Segment Open

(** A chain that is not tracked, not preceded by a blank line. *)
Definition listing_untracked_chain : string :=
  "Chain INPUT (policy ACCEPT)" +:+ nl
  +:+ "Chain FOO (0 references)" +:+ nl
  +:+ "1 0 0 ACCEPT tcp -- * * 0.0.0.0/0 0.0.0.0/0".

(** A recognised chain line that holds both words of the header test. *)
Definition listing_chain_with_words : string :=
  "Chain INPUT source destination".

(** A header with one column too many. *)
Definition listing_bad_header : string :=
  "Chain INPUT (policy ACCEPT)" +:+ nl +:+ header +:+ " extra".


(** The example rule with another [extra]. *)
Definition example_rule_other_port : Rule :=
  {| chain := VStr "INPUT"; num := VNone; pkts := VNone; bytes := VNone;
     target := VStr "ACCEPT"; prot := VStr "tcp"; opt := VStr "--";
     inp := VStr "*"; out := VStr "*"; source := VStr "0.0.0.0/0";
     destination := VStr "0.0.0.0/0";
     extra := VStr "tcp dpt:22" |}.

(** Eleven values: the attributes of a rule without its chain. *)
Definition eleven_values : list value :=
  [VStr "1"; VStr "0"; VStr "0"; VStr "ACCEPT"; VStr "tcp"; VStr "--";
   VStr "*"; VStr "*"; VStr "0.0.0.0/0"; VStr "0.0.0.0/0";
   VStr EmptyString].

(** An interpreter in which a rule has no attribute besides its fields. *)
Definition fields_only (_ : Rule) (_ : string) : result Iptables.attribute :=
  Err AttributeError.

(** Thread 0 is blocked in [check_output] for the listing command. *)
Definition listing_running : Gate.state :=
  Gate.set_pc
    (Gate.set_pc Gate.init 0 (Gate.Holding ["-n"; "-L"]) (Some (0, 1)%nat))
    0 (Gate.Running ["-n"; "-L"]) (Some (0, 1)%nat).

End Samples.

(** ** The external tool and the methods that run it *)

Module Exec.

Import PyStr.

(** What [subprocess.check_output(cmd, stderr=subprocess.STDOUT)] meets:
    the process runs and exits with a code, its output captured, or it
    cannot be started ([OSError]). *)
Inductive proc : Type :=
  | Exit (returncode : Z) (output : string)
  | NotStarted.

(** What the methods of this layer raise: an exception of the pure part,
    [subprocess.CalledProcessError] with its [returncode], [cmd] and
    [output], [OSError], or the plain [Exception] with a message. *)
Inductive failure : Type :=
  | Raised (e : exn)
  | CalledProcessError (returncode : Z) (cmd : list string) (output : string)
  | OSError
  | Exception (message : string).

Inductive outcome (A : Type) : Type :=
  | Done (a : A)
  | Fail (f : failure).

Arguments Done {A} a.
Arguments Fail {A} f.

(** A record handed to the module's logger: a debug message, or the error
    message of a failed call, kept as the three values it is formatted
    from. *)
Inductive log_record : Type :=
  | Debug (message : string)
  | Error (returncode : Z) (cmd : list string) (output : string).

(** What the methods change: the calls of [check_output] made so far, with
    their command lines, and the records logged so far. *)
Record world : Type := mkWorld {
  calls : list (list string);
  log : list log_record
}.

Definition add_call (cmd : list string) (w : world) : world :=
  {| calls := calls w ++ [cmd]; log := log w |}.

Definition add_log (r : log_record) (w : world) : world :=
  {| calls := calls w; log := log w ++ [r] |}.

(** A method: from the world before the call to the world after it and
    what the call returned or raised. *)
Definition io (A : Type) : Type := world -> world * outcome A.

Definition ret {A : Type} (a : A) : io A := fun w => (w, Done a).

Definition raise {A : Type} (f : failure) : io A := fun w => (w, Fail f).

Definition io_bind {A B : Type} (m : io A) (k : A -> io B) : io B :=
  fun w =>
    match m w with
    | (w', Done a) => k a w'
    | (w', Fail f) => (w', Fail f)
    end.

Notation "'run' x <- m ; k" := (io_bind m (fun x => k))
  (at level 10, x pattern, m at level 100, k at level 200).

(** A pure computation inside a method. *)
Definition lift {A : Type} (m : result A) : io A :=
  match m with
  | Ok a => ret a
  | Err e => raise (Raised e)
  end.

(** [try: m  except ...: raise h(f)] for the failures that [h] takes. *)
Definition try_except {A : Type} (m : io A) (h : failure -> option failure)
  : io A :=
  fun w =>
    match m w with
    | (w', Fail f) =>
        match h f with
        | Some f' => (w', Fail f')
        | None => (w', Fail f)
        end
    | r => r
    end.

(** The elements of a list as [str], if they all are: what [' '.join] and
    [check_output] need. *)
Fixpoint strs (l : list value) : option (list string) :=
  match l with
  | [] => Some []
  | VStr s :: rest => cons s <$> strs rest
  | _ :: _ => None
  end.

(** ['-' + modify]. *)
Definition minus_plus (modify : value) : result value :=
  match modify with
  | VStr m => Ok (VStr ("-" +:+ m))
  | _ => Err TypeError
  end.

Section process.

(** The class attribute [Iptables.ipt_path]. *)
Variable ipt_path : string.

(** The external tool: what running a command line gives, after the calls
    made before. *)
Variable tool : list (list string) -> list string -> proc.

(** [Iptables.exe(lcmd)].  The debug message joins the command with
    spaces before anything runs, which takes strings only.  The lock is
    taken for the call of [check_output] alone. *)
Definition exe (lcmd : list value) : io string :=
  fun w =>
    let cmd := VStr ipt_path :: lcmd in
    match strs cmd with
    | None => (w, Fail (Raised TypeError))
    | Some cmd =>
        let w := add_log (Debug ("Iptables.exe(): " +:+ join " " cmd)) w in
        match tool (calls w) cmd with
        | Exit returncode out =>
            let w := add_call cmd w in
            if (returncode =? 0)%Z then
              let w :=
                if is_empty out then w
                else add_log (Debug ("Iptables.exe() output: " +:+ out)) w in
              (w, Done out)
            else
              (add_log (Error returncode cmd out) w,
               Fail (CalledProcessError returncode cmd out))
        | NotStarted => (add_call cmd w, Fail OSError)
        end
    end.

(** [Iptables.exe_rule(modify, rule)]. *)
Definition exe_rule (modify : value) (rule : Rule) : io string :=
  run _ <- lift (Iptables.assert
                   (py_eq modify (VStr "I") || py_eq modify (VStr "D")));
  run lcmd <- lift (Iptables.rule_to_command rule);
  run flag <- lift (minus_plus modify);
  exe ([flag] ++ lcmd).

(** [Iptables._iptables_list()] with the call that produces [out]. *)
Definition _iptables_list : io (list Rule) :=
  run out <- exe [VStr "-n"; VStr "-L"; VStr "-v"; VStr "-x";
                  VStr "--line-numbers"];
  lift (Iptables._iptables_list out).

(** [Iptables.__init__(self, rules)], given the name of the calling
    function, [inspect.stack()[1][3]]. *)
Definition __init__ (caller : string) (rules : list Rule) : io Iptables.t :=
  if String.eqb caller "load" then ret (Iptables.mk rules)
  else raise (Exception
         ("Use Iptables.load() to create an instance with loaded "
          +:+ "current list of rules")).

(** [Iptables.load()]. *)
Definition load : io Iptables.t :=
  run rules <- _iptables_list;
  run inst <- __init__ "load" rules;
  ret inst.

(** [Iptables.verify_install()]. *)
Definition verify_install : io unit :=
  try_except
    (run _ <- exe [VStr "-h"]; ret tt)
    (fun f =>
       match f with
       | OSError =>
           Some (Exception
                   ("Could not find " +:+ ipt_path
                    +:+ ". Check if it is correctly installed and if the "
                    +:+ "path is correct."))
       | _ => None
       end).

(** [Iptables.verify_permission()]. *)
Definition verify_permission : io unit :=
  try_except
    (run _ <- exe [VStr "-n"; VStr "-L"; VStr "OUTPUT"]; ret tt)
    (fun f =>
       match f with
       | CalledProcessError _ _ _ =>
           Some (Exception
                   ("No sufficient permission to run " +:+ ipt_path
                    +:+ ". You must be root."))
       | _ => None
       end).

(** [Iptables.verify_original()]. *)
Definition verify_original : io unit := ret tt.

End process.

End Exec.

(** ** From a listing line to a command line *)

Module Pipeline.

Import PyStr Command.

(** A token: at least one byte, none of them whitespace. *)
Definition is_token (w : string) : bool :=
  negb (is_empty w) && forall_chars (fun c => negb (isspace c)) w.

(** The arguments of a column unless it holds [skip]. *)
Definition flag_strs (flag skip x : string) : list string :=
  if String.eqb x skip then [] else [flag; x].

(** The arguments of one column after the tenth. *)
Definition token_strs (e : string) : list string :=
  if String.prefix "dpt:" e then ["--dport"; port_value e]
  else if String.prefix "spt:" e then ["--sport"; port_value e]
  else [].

Segment Closed

An exact repetition of the material above is required, from its first line through the line holding "Definition eleven_values : list", with nothing added.

(** A chain that is not tracked, not preceded by a blank line. *)
Definition listing_untracked_chain : string :=
  "Chain INPUT (policy ACCEPT)" +:+ nl
  +:+ "Chain FOO (0 references)" +:+ nl
  +:+ "1 0 0 ACCEPT tcp -- * * 0.0.0.0/0 0.0.0.0/0".

(** A recognised chain line that holds both words of the header test. *)
Definition listing_chain_with_words : string :=
  "Chain INPUT source destination".

(** A header with one column too many. *)
Definition listing_bad_header : string :=
  "Chain INPUT (policy ACCEPT)" +:+ nl +:+ header +:+ " extra".


(** The example rule with another [extra]. *)
Definition example_rule_other_port : Rule :=
  {| chain := VStr "INPUT"; num := VNone; pkts := VNone; bytes := VNone;
     target := VStr "ACCEPT"; prot := VStr "tcp"; opt := VStr "--";
     inp := VStr "*"; out := VStr "*"; source := VStr "0.0.0.0/0";
     destination := VStr "0.0.0.0/0";
     extra := VStr "tcp dpt:22" |}.

(** Eleven values: the attributes of a rule without its chain. *)
Definition eleven_values : list value :=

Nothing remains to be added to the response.